- [Your assignment] For the data below, restate word for word only the lines from the line containing "#[export] Instance ValidatorStatus_countable" through the line containing "(fun d => (ad_source_epoch", both ends included.
====== Recorded information
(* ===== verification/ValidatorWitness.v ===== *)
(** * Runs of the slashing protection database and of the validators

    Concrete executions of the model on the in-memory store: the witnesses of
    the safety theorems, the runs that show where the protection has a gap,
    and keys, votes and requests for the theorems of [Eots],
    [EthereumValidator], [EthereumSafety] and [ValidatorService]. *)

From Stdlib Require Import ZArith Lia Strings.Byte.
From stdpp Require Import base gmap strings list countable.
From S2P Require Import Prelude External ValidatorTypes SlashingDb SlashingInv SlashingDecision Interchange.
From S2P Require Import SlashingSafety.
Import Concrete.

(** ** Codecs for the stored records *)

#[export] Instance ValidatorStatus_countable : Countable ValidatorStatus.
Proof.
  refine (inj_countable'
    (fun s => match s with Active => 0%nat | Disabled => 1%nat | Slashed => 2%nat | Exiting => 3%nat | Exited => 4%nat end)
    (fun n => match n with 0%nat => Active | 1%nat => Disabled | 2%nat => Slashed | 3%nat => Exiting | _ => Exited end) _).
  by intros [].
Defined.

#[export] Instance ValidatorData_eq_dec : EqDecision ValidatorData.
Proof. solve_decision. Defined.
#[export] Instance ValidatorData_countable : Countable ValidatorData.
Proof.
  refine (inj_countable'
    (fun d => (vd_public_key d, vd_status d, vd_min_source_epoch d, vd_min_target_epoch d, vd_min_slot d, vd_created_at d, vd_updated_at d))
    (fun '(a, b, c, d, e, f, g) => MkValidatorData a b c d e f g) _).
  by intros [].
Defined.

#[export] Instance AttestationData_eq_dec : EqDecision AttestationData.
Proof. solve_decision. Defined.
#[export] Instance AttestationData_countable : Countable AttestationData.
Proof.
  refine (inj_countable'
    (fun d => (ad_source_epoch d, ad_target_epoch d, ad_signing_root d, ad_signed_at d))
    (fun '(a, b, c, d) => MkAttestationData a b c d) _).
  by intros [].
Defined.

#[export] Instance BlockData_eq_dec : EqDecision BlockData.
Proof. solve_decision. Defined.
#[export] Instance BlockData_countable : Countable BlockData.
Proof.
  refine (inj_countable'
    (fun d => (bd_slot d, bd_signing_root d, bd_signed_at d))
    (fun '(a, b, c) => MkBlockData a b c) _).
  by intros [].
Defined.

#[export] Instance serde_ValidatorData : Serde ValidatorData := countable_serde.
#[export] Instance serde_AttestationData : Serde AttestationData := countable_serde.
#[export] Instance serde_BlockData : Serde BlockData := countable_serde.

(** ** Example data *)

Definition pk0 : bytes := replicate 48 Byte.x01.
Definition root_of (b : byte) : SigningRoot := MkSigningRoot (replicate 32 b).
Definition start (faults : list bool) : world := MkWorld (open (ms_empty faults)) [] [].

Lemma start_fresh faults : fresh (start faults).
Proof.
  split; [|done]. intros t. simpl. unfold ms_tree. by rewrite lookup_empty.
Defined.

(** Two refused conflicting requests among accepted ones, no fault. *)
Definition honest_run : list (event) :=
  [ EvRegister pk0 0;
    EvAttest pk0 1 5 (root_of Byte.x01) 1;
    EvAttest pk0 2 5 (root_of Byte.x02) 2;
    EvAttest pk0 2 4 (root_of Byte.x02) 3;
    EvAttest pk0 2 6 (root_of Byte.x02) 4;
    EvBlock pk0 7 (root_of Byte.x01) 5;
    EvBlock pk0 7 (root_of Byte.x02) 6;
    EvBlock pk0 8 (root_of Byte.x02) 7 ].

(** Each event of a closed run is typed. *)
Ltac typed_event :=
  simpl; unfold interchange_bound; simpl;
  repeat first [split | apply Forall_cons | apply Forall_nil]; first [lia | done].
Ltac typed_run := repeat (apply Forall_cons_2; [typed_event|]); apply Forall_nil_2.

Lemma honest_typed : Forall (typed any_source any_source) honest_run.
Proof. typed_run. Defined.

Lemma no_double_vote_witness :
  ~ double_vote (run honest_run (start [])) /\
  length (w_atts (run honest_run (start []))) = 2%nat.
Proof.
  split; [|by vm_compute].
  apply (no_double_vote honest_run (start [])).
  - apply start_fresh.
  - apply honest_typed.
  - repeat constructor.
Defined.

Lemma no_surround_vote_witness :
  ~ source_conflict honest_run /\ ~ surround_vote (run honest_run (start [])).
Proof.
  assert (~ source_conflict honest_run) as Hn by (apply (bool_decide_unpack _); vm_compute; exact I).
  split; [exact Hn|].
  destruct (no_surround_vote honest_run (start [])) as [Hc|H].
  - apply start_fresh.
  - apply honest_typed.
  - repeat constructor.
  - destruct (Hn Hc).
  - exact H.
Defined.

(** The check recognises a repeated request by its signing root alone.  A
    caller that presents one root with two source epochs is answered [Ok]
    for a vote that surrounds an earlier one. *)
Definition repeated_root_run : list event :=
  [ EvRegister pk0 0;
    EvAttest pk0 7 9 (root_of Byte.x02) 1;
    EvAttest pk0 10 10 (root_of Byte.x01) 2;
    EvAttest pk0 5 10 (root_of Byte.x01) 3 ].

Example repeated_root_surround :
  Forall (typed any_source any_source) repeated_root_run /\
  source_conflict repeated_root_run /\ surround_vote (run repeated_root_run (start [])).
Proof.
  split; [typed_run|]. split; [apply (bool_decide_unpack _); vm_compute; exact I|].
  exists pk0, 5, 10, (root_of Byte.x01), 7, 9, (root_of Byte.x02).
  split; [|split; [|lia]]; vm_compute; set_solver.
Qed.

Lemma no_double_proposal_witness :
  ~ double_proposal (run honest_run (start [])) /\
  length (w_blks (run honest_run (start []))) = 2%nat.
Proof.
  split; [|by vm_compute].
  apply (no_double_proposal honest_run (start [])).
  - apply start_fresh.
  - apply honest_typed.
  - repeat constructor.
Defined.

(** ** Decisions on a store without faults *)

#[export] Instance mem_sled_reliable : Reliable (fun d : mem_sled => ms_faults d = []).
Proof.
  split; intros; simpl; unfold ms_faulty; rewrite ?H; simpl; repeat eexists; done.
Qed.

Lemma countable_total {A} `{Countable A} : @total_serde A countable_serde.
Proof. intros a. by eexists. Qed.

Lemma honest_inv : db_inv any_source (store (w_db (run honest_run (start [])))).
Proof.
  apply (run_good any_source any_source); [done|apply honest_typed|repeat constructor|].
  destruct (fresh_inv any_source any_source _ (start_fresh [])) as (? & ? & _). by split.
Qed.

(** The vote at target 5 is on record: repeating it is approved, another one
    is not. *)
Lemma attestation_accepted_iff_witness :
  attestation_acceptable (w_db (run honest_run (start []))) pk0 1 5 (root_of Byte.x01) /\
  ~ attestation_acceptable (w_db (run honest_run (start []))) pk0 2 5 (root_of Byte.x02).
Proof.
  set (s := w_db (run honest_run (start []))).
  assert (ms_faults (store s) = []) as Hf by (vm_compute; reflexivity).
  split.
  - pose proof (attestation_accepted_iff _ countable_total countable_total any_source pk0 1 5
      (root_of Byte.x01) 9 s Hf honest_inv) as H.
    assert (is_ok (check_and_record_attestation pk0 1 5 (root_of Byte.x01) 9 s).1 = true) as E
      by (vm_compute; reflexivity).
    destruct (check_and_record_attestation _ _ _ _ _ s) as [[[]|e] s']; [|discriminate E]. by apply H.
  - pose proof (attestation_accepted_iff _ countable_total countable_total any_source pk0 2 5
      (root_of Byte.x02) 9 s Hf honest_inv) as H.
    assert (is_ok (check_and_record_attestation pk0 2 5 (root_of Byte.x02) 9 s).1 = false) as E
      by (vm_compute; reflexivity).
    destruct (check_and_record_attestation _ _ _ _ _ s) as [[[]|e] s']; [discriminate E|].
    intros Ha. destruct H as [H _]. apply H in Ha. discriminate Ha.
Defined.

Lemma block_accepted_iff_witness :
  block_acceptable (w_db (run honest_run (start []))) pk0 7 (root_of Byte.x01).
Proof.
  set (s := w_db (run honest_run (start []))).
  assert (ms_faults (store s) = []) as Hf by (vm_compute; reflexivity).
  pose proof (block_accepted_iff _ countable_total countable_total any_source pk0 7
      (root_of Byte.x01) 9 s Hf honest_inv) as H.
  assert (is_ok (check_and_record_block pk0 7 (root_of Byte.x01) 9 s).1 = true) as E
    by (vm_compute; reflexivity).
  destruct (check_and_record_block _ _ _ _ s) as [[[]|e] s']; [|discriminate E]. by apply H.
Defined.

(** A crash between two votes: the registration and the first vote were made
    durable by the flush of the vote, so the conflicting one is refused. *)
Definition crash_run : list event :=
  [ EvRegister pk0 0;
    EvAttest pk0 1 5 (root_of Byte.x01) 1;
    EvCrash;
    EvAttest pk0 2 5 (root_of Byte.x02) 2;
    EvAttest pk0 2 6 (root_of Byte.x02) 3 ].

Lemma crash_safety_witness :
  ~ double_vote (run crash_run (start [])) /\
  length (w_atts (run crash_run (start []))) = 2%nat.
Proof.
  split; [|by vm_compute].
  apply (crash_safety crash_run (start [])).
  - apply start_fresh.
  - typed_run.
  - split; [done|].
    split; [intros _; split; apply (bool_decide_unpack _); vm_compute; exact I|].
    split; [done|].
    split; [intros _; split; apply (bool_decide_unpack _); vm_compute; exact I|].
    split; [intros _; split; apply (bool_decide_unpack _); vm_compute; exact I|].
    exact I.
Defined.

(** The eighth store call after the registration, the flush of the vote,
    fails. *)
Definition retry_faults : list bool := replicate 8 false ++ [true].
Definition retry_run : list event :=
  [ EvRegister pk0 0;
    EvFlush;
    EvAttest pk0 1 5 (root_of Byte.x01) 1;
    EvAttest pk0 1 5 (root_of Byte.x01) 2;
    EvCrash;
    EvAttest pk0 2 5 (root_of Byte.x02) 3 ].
============
- [Output of the task]
#[export] Instance ValidatorStatus_countable : Countable ValidatorStatus.
Proof.
  refine (inj_countable'
    (fun s => match s with Active => 0%nat | Disabled => 1%nat | Slashed => 2%nat | Exiting => 3%nat | Exited => 4%nat end)
    (fun n => match n with 0%nat => Active | 1%nat => Disabled | 2%nat => Slashed | 3%nat => Exiting | _ => Exited end) _).
  by intros [].
Defined.

#[export] Instance ValidatorData_eq_dec : EqDecision ValidatorData.
Proof. solve_decision. Defined.
#[export] Instance ValidatorData_countable : Countable ValidatorData.
Proof.
  refine (inj_countable'
    (fun d => (vd_public_key d, vd_status d, vd_min_source_epoch d, vd_min_target_epoch d, vd_min_slot d, vd_created_at d, vd_updated_at d))
    (fun '(a, b, c, d, e, f, g) => MkValidatorData a b c d e f g) _).
  by intros [].
Defined.

#[export] Instance AttestationData_eq_dec : EqDecision AttestationData.
Proof. solve_decision. Defined.
#[export] Instance AttestationData_countable : Countable AttestationData.
Proof.
  refine (inj_countable'
    (fun d => (ad_source_epoch d, ad_target_epoch d, ad_signing_root d, ad_signed_at d))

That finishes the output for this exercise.